Magazine Journal intime

Passerelle.

Publié le 31 octobre 2010 par Thywanek
Qu'étaient donc les brumes de cette ère aux limites troubles que seuls dessinaient des choeurs murmurant, indénombrables et constants, flouant des vies et des morts les donjons poreux des peuples indécis avec les copeaux gazeux des peuples évidés.
Une passerelle de bois et de corde. Une nacelle d'un passage aux tenants invisibles. Attaches diluées dans des bords voués aux confusions. Un métronome éolien scandant les plaintes des grincements d'une balance menaçante, les allants perdre, débris sourds de charnières, au dessus de mondes, de cités, de déserts. De jardins aussi. De corps endormis. Cruel, déjà, de gamins méfiants. Cruel, toujours, d'épuisements amarrés à des griffiers de roses.
En bas tous les vacarmes mêlaient leurs routines et leurs vitesses, leurs étendues scintillantes et leurs plaines sillonnées, leurs résilles fulgurantes et leurs pôles hérissés, en une immense couche de dédales survoltés, inquiets, conquérants, mystiques, avides, affolés.
Et lorsqu’il avait levé les yeux, engonçant encore plus sa tête dans le col de sa carapace noire, il n’avait rien cherché de plus que le retour de ces fureurs vitales et mortifères. N’avait entendu que la syncope infinie du cosmos, indifférente.
C’était une heure de plein jour. Une heure d’ascension rare dans une spirale évasive. Une heure où un bruit, une onde de choc peut-être plus violente que d’autres, un déchirement plus soudain parmi tous ceux dont s’accompagnaient les séismes ordinaires entre les foules mouvementées, avait crevé trop durement l’enveloppe tendue de son pas.

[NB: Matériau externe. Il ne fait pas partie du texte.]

(** Modelled from the spec: [Configuration.update], the body of
    [bugsnag.Configure], is not under src/.  "Last-write-wins per
    overlapping field": every field that the new value sets replaces the
    current one, every other field is kept. *)
Definition Configuration_update (cfg other : Configuration) : Configuration :=
  {| APIKey := orString (APIKey other) (APIKey cfg);
     Endpoints_Notify := orString (Endpoints_Notify other) (Endpoints_Notify cfg);
     ReleaseStage := orString (ReleaseStage other) (ReleaseStage cfg);
     AppType := orString (AppType other) (AppType cfg);
     AppVersion := orString (AppVersion other) (AppVersion cfg);
     Hostname := orString (Hostname other) (Hostname cfg);
     ProjectPackages :=
       match ProjectPackages other with
       | [] => ProjectPackages cfg
       | pkgs => pkgs
       end;
     AutoCaptureSessions :=
       match AutoCaptureSessions other with
       | Some b => Some b
       | None => AutoCaptureSessions cfg
       end |}.

(** [Configuration.IsAutoCaptureSessions], as [TestConfigureTwice] uses
    it: enabled unless configured otherwise. *)
Definition IsAutoCaptureSessions (cfg : Configuration) : bool :=
  match AutoCaptureSessions cfg with
  | Some b => b
  | None => true
  end.

(** Modelled from the spec: [bugsnag.Configure] is not under src/.  It
    updates the process-wide configuration and has no error result. *)
Definition bugsnag_Configure (c : Configuration) : Go unit :=
  record (CallConfigure c) ;;
  modify (fun w => set_Config (Configuration_update (Config w) c) w).

(** Modelled from the spec: [bugsnag.StartSession] is not under src/.
    "Begins or continues a delivery session": the session tracker hands
    out a session and the result is a context derived from the given
    one. *)
Definition bugsnag_StartSession (ctx : Context) : Go Context :=
  record (CallStartSession ctx) ;;
  session ← gets sessionsStarted;
  modify (set_sessionsStarted (S session)) ;;
  mret (WithSession ctx session).

(** Modelled from the spec: [bugsnag.AttachRequestData] is not under
    src/.  It derives a context that carries the request. *)
Definition bugsnag_AttachRequestData (ctx : Context) (r : ptr) : Go Context :=
  record (CallAttachRequestData ctx r) ;;
  mret (WithRequestData ctx r).

(** Modelled from the spec: [bugsnag.New] is not under src/.  "Builds a
    per-call reporting handle bound to the given extra values"; its
    configuration starts from the global one, as [TestConfigure] checks,
    and session flushing on repanic is on until it is turned off. *)
Definition bugsnag_New (rawData : list RawDatum) : Go Notifier :=
  record (CallNew rawData) ;;
  config ← gets Config;
  mret {| NotifierConfig := config; RawData := rawData;
          flushSessionsOnRepanic := true |}.

(** Modelled from the spec: [Notifier.FlushSessionsOnRepanic] is not
    under src/.  A switch of the notifier, read when a panic is
    reported. *)
Definition Notifier_FlushSessionsOnRepanic (notifier : Notifier) (flush : bool)
  : Go Notifier :=
  record (CallFlushSessionsOnRepanic flush) ;;
  mret {| NotifierConfig := NotifierConfig notifier; RawData := RawData notifier;
          flushSessionsOnRepanic := flush |}.

(** Modelled from the spec: the session tracker's [FlushSessions] is not
    under src/; [testSessionTracker] shows its signature. *)
Definition bugsnag_FlushSessions : Go unit := record CallFlushSessions.

(** The state of a panic report that names none: [TestAutoNotify]
    expects severity "error", reason [SeverityReasonHandledPanic] and
    [unhandled] true. *)
Definition defaultPanicState : HandledState :=
  {| SeverityReason := SeverityReasonHandledPanic;
     OriginalSeverity := SeverityError;
     Unhandled := true;
     Framework := EmptyString |}.

Definition pickHandledState (acc : HandledState) (datum : RawDatum) : HandledState :=
  match datum with
  | DHandledState s => s
  | _ => acc
  end.

Definition pickConfiguration (acc : Configuration) (datum : RawDatum) : Configuration :=
  match datum with
  | DConfiguration c => Configuration_update acc c
  | _ => acc
  end.

Definition pickContext (acc : option Context) (datum : RawDatum) : option Context :=
  match datum with
  | DContext ctx => Some ctx
  | _ => acc
  end.

Definition pickRequest (acc : option ptr) (datum : RawDatum) : option ptr :=
  match datum with
  | DRequest r => Some r
  | _ => acc
  end.

(** Modelled from the spec: the event construction is not under src/.
    "Constructs an event tagged with the supplied Severity/Attribution
    Metadata": the values bound to the notifier and then those of the
    call are read in order; a [HandledState] sets the event's state,
    severity and unhandled flag, a [Configuration] updates the
    configuration the event is sent with ([TestAutoNotify] passes its
    endpoint that way), a context and a request are recorded. *)
Definition newEvent (notifier : Notifier) (err : PanicValue) (rawData : list RawDatum)
  : Event * Configuration :=
  let data := RawData notifier ++ rawData in
  let state := fold_left pickHandledState data defaultPanicState in
  ({| EventError := err;
      EventHandledState := state;
      EventSeverity := OriginalSeverity state;
      EventUnhandled := Unhandled state;
      EventCtx := fold_left pickContext data None;
      EventRequest := fold_left pickRequest data None;
      EventRawData := data |},
   fold_left pickConfiguration data (NotifierConfig notifier)).

(** Modelled from the spec: [Notifier.NotifySync] is not under src/.
    One report: the event is built and handed to delivery for the
    endpoint of its configuration.  Delivery failures are the
    collaborator's and do not reach the caller. *)
Definition Notifier_NotifySync (notifier : Notifier) (err : PanicValue)
    (rawData : list RawDatum) : Go unit :=
  let '(event, config) := newEvent notifier err rawData in
  record (CallNotifySync event) ;;
  modify (fun w =>
    set_outbox (outbox w ++ [ {| PayloadEndpoint := Endpoints_Notify config;
                                 PayloadAPIKey := APIKey config;
                                 PayloadEvent := event |} ]) w).

(** Modelled from the spec: [Notifier.AutoNotify] is not under src/.  It
    "inspects the currently-unwinding panic (if any) via the host
    language's own panic-recovery primitive", reports it, and the panic
    goes on with the recovered value: [TestAutoNotify] fails with
    "didn't re-panic" otherwise, and the comment of
    [bugsnaggin.AutoNotify] says "sends any panics to bugsnag, and then
    re-raises them".  In Go that is
    [if err := recover(); err != nil { ...; panic(err) }]. *)
Definition Notifier_AutoNotify (notifier : Notifier) (rawData : list RawDatum)
  : Deferred :=
  fun pending w =>
    let w := set_log (log w ++ [CallAutoNotify rawData]) w in
    match pending with
    | Some err =>
        let '(res, w') :=
          (Notifier_NotifySync notifier err rawData ;;
           (if flushSessionsOnRepanic notifier
            then bugsnag_FlushSessions else mret tt) ;;
           panic err) w in
        (res, None, w')
    | None => (Return tt, None, w)
    end.

(** Modelled from the spec: the package-level [bugsnag.AutoNotify] is
    not under src/.  It is [AutoNotify] of the default notifier, which
    has the global configuration and no bound values; [TestAutoNotify]
    defers it. *)
Definition bugsnag_AutoNotify (rawData : list RawDatum) : Deferred :=
  fun pending w =>
    Notifier_AutoNotify
      {| NotifierConfig := Config w; RawData := [];
         flushSessionsOnRepanic := true |} rawData pending w.

(** ** Gin and net/http: operations *)

(** [Copy] of [gin.Context]: a new [gin.Context] holding a copy of the
    struct.  [Request] is a pointer field, so the copy refers to the same
    [http.Request] as the original. *)
Definition gin_Context_Copy (c : ptr) : Go ptr :=
  record (CallCopy c) ;;
  gc ← deref contexts c;
  cp ← gets (fun w => length (contexts w));
  modify (fun w => set_contexts (contexts w ++ [gc]) w) ;;
  mret cp.

(** The field read [c.Request]. *)
Definition gin_Context_Request (c : ptr) : Go ptr :=
  gc ← deref contexts c;
  mret (GinRequest gc).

Il avait difficilement appris à ne plus s’arrêter. A ne plus s’arrêter que seul. Dans un recoin où son clos de membranes irisées puisse reprendre souffle, sang et chair. Où puissent se renouer les membres épars de son sommet d’arbre déphasé. Ou comme un animal honteux ils puisse lâcher les encres lourdes et les déchets poisseux qu’accumulaient en lui ses regards aux armes nues sur le meurtre innocent de pauvreté. Celle des possessions fétiches. Des appétits sans fond. Des frustrations tyranniques. Des fantasmes impotents.
S’il fallait renoncer à enseigner de soi, comme à apprendre au delà des mots de mots périphériques à peine assez éclos, aux tracés imprudents de science achevée, c’était d’un peu de rien, de sébile en sébile, qu’une autre monnaie pourrait, s’il le faut, payer quelques accords d’un commerce nouveau. Sous le manteau des vieilles peaux. S’il se décide qu’on reste assez ensemble. Mangeurs infortunés de sois dans le ventre amoureux, ou haineux, ou même impassible d’autrui.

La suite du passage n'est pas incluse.